What is being asked →
Transcribe the records word for word, beginning with the first line and ending with the line that contains "Inductive Joined := Finished"; include nothing else.

[Stored data]
▬▬▬
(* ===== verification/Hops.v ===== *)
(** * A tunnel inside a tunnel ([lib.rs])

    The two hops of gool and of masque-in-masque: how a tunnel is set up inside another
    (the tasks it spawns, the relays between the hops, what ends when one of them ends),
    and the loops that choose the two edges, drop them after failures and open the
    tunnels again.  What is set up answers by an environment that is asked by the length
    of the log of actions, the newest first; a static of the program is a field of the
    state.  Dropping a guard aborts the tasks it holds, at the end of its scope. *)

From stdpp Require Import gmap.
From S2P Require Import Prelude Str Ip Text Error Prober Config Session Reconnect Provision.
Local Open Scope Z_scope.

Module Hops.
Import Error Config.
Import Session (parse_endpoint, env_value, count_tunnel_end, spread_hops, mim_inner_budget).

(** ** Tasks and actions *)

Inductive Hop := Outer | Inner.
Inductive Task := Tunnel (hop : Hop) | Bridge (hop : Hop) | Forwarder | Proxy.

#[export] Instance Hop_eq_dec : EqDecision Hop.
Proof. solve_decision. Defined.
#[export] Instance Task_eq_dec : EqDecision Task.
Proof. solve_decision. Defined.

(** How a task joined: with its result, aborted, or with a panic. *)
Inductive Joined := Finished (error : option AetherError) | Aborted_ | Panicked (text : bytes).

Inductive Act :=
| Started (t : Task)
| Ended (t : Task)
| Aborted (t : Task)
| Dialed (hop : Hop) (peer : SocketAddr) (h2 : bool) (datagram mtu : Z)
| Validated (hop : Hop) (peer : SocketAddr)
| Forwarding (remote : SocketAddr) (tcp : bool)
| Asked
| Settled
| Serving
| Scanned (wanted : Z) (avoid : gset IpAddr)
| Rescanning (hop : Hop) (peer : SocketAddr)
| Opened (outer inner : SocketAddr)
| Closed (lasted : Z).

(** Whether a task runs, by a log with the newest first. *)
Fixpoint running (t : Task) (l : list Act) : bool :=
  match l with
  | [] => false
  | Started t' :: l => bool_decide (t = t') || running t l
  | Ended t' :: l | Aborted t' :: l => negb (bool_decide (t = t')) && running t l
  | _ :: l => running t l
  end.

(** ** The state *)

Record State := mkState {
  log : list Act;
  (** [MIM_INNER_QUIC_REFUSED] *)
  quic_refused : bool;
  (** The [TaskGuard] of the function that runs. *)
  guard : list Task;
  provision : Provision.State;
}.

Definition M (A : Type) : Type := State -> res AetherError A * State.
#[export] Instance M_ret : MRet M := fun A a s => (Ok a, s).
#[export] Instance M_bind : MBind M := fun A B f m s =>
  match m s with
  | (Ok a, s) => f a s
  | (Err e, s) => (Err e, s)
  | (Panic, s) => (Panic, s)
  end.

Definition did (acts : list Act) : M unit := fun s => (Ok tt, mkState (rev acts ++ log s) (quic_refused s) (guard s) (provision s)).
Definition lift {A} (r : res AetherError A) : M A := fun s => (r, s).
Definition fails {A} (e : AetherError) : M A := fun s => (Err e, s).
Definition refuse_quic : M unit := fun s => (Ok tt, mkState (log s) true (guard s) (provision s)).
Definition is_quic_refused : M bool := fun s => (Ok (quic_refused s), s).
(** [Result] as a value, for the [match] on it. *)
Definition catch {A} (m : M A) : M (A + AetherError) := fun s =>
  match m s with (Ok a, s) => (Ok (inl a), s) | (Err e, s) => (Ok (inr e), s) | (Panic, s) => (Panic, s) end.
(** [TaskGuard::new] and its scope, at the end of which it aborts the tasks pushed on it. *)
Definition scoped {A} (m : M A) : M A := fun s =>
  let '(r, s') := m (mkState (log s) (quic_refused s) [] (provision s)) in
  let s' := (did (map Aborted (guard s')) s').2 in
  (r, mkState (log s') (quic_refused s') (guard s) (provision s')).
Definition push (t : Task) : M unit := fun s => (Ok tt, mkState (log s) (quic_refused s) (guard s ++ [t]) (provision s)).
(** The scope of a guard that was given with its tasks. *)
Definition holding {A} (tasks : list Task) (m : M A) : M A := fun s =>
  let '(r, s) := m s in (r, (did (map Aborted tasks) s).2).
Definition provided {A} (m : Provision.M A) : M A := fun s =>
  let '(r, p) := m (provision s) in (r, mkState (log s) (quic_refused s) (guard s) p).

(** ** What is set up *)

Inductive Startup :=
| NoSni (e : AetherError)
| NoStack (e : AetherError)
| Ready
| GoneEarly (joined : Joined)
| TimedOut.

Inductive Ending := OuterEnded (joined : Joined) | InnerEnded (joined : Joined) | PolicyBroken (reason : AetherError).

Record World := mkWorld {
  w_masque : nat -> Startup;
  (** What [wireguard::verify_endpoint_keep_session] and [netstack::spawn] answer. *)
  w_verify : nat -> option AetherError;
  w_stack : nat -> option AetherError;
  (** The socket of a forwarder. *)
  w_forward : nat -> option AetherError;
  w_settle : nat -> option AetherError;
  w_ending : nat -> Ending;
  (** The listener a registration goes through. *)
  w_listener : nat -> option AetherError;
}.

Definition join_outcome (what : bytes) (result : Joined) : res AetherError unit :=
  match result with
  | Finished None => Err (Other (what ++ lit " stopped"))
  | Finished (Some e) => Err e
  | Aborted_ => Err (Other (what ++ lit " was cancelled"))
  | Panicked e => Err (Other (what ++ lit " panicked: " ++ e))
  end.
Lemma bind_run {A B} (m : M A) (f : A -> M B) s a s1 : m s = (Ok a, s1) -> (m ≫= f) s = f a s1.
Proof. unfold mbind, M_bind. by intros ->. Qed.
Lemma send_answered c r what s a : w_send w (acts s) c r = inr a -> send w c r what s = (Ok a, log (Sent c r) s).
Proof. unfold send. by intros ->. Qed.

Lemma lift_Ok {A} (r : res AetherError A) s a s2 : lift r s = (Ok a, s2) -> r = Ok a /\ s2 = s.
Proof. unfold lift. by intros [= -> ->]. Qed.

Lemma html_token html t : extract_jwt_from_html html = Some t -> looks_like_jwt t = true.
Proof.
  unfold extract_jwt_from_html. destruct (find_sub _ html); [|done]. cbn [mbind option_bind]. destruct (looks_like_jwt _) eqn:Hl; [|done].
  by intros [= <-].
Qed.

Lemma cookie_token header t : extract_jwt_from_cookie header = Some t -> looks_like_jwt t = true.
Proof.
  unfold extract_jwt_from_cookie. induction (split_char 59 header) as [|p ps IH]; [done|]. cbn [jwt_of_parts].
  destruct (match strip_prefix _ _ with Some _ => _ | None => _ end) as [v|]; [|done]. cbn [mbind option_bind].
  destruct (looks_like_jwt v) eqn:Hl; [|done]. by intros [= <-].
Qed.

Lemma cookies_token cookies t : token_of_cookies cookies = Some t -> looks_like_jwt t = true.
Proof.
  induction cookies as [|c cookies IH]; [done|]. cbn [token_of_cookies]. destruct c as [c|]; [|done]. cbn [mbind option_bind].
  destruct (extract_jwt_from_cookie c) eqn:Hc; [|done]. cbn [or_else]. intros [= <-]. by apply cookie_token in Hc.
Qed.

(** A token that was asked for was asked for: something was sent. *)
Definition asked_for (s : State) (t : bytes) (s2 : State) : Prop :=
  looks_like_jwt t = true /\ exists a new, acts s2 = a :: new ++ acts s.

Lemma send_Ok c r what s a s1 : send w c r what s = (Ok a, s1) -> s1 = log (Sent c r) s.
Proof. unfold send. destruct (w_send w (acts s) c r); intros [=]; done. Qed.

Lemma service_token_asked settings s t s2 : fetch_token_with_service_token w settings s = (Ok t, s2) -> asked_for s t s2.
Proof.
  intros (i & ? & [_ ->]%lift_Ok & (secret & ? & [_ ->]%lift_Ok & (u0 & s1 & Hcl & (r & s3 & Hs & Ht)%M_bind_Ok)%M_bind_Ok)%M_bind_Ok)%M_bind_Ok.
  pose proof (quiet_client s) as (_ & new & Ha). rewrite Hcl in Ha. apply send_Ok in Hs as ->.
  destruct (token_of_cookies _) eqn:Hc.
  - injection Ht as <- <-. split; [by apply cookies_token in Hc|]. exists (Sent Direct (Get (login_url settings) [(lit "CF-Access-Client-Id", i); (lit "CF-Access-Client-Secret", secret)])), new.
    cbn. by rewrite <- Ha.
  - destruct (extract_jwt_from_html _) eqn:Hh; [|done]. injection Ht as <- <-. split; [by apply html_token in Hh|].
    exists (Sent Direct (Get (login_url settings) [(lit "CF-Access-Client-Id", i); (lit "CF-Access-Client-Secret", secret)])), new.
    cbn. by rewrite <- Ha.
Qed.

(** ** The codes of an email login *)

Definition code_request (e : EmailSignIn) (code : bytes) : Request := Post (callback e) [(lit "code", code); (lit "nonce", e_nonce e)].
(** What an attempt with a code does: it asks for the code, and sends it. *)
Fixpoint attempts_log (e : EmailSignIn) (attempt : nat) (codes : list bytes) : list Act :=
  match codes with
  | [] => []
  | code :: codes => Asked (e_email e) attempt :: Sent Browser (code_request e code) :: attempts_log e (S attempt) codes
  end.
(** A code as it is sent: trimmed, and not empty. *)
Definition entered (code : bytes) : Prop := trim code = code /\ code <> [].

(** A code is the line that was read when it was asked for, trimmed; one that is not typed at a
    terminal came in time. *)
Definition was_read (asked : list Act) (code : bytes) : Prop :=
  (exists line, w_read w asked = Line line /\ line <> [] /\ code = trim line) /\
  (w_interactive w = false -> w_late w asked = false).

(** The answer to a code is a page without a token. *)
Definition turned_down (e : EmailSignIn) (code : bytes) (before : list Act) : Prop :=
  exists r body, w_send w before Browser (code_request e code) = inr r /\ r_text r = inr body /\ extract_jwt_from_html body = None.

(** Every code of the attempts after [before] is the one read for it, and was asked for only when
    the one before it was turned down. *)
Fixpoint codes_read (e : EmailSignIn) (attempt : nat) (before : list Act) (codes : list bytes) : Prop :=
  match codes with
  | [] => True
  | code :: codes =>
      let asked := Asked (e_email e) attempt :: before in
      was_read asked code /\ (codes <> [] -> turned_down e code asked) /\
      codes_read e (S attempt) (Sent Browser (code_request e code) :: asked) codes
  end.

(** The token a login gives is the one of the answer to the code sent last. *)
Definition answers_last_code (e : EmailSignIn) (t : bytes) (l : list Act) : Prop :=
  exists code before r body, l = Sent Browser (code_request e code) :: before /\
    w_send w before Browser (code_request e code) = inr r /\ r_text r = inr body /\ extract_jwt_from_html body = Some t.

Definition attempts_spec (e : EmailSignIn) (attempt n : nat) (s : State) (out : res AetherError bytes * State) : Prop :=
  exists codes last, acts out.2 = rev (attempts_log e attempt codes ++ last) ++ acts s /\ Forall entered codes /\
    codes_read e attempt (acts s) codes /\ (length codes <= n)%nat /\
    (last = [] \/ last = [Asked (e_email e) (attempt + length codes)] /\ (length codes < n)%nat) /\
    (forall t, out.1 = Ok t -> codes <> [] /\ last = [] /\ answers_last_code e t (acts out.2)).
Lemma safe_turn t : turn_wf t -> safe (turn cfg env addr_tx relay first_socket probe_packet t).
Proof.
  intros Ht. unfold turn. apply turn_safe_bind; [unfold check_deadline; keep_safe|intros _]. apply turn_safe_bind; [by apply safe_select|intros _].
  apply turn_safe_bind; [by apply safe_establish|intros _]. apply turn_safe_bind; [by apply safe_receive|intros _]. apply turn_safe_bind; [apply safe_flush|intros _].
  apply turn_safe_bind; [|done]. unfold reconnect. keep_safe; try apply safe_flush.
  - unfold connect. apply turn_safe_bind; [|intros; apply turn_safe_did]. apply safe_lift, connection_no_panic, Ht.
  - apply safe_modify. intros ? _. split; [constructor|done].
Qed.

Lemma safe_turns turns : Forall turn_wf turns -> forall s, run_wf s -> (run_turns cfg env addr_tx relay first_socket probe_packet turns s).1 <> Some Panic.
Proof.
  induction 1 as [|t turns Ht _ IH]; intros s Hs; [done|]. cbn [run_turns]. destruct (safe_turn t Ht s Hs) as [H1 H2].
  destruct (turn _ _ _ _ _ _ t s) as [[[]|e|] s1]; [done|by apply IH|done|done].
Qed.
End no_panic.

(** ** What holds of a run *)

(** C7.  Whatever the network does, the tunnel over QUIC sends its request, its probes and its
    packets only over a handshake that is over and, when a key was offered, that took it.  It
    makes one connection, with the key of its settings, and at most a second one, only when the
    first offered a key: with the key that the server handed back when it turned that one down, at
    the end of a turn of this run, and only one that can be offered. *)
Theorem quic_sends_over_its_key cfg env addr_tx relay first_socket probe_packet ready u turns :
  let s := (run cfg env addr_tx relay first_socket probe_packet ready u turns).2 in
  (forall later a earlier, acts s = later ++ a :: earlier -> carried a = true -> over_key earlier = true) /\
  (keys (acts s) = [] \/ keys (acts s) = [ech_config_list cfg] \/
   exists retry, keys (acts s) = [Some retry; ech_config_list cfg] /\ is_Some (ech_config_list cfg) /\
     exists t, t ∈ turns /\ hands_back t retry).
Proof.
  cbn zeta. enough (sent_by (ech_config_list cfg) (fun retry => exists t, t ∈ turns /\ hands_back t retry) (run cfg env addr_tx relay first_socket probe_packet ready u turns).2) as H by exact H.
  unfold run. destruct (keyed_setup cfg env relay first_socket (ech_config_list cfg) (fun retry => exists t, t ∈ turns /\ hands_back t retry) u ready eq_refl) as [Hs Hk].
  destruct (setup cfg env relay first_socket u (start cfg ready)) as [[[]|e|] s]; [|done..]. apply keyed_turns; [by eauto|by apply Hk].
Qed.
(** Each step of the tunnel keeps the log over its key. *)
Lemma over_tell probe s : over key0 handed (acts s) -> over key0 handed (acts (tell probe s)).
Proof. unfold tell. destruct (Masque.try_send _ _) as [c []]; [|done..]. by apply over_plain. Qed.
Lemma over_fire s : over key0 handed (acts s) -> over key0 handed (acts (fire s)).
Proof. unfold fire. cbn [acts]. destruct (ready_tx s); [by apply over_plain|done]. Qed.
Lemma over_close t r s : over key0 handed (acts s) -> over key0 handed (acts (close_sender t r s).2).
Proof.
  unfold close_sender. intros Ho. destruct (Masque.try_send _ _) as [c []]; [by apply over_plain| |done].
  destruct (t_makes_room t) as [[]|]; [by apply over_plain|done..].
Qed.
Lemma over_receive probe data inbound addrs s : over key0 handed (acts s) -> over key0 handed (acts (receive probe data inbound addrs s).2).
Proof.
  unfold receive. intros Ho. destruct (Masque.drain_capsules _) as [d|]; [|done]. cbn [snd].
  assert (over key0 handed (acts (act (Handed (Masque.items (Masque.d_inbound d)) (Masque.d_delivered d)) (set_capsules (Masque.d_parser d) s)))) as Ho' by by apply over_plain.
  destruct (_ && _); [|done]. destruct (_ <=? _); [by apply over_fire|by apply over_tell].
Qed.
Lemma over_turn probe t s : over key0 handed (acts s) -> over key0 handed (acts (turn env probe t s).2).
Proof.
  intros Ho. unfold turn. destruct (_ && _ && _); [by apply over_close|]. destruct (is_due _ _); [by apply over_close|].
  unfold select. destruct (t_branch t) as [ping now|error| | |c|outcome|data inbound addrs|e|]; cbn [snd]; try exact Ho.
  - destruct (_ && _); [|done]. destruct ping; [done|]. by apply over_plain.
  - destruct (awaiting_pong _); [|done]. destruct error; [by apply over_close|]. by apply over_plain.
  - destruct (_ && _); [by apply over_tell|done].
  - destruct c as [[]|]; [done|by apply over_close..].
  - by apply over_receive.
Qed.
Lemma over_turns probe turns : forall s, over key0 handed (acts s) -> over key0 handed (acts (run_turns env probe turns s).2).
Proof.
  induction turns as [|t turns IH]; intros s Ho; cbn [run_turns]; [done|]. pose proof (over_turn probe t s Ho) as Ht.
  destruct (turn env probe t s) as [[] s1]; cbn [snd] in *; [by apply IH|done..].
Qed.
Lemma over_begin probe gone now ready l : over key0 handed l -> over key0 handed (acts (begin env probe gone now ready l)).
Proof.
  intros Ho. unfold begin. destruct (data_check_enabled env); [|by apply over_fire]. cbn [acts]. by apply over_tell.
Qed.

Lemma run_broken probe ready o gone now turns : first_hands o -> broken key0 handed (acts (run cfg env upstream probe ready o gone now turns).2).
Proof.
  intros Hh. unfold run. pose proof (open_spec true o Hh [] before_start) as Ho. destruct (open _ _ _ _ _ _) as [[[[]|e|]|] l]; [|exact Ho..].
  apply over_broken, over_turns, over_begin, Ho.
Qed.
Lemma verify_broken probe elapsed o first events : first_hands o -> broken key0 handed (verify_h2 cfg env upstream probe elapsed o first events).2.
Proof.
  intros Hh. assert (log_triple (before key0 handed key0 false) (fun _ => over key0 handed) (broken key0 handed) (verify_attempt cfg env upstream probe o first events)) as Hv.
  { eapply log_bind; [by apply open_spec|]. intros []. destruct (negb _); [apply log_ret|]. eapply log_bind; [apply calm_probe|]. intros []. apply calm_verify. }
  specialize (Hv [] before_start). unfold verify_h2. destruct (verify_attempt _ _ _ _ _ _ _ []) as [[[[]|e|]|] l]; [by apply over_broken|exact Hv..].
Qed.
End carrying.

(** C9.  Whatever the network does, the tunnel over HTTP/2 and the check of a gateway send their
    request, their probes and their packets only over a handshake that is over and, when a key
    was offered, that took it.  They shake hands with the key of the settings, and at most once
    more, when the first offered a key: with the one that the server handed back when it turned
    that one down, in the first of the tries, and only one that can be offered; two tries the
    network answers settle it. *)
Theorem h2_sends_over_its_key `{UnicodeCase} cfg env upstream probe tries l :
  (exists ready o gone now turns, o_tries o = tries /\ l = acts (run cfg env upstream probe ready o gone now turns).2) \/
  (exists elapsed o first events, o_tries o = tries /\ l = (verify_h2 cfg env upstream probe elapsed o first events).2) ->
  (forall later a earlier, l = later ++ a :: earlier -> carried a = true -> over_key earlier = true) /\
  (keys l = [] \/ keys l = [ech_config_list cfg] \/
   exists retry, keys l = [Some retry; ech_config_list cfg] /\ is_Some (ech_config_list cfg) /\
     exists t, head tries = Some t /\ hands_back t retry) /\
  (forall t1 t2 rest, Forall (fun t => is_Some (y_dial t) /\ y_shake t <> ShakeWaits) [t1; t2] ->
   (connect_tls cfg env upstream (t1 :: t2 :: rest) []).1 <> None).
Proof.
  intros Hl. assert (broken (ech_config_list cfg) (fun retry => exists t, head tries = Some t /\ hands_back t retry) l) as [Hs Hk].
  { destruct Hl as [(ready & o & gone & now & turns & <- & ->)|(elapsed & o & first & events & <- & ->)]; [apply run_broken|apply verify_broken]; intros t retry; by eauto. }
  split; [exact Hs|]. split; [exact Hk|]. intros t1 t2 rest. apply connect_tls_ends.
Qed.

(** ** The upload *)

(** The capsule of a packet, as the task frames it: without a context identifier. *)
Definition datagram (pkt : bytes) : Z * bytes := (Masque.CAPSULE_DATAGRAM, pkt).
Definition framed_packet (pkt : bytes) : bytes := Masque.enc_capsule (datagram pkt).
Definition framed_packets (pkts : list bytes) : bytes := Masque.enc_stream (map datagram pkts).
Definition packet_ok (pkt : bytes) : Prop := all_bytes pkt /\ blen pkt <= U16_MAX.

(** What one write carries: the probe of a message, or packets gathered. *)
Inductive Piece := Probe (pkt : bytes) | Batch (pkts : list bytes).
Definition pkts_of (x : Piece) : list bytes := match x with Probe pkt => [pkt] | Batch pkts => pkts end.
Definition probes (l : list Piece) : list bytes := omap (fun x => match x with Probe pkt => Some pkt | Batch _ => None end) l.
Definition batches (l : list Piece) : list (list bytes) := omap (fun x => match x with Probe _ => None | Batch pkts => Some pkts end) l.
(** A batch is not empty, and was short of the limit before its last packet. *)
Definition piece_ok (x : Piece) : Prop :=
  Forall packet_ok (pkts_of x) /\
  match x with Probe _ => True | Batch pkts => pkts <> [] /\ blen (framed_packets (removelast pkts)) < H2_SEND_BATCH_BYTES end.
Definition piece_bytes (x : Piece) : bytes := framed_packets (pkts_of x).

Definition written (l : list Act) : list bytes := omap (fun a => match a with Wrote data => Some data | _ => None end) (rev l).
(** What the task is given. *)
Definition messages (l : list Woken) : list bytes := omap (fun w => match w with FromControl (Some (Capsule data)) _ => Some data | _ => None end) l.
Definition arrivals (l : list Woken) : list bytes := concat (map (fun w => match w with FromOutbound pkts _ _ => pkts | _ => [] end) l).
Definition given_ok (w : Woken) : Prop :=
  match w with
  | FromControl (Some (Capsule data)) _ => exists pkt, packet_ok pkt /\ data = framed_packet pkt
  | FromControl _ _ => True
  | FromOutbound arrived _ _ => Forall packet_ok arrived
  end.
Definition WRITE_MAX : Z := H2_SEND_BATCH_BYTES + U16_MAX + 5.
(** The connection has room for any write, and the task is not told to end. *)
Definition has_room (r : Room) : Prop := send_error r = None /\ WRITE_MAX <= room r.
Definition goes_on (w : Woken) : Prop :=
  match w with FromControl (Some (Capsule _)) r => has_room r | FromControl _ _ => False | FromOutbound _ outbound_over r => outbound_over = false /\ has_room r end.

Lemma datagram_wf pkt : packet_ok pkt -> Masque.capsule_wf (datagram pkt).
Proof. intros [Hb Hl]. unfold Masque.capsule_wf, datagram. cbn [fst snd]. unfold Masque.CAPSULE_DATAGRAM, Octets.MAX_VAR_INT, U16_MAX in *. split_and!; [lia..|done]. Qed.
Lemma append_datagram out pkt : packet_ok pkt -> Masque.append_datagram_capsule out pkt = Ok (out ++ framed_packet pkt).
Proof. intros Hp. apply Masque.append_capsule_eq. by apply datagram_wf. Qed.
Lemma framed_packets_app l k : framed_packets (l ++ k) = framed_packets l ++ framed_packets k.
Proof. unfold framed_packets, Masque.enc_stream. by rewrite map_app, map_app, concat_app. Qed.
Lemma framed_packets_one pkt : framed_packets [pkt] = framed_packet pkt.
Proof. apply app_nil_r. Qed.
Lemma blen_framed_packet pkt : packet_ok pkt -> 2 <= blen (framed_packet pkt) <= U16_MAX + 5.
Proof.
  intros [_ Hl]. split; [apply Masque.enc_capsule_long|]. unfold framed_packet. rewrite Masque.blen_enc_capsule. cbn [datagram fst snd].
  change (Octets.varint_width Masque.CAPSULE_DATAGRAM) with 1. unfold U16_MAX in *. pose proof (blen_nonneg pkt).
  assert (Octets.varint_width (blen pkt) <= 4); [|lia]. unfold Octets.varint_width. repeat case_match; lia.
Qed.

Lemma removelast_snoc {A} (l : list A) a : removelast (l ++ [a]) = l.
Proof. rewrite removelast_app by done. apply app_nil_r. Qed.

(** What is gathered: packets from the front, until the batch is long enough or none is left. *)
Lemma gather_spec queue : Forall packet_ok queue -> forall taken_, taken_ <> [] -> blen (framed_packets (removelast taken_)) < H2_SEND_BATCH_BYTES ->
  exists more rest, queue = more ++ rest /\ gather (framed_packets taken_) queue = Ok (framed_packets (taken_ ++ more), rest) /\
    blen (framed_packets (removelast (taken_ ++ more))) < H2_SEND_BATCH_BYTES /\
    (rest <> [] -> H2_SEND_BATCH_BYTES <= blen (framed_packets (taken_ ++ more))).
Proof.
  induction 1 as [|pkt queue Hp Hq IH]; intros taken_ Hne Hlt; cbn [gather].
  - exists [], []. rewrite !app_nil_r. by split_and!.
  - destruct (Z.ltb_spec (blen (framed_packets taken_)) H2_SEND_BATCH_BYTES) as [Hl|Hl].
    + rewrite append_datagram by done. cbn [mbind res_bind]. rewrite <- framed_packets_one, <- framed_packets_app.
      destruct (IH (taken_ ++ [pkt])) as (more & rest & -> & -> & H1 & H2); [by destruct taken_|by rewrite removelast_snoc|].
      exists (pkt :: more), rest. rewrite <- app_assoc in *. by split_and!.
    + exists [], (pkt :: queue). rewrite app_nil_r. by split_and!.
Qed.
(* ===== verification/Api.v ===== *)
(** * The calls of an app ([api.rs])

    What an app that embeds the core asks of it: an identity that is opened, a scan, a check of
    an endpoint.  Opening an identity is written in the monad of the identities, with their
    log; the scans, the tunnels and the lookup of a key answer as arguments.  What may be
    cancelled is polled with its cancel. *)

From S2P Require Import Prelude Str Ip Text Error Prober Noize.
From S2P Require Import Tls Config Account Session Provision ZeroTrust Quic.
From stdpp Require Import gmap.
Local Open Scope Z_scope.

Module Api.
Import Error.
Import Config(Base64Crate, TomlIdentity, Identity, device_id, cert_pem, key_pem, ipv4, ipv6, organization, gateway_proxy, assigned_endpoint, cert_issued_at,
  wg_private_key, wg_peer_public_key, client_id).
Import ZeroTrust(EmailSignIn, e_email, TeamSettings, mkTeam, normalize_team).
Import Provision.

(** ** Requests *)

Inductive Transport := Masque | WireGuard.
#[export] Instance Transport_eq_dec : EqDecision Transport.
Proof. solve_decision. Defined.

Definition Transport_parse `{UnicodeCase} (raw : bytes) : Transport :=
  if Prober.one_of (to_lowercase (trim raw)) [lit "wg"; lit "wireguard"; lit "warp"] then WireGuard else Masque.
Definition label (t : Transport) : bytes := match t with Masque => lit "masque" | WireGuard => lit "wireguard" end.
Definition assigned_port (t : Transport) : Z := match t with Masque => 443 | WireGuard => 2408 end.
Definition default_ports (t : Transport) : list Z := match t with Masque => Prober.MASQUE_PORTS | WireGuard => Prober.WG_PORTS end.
▬▬▬
Expected output →
(* ===== verification/Hops.v ===== *)
(** * A tunnel inside a tunnel ([lib.rs])

    The two hops of gool and of masque-in-masque: how a tunnel is set up inside another
    (the tasks it spawns, the relays between the hops, what ends when one of them ends),
    and the loops that choose the two edges, drop them after failures and open the
    tunnels again.  What is set up answers by an environment that is asked by the length
    of the log of actions, the newest first; a static of the program is a field of the
    state.  Dropping a guard aborts the tasks it holds, at the end of its scope. *)

From stdpp Require Import gmap.
From S2P Require Import Prelude Str Ip Text Error Prober Config Session Reconnect Provision.
Local Open Scope Z_scope.

Module Hops.
Import Error Config.
Import Session (parse_endpoint, env_value, count_tunnel_end, spread_hops, mim_inner_budget).

(** ** Tasks and actions *)

Inductive Hop := Outer | Inner.
Inductive Task := Tunnel (hop : Hop) | Bridge (hop : Hop) | Forwarder | Proxy.

#[export] Instance Hop_eq_dec : EqDecision Hop.
Proof. solve_decision. Defined.
#[export] Instance Task_eq_dec : EqDecision Task.
Proof. solve_decision. Defined.

(** How a task joined: with its result, aborted, or with a panic. *)
Inductive Joined := Finished (error : option AetherError) | Aborted_ | Panicked (text : bytes).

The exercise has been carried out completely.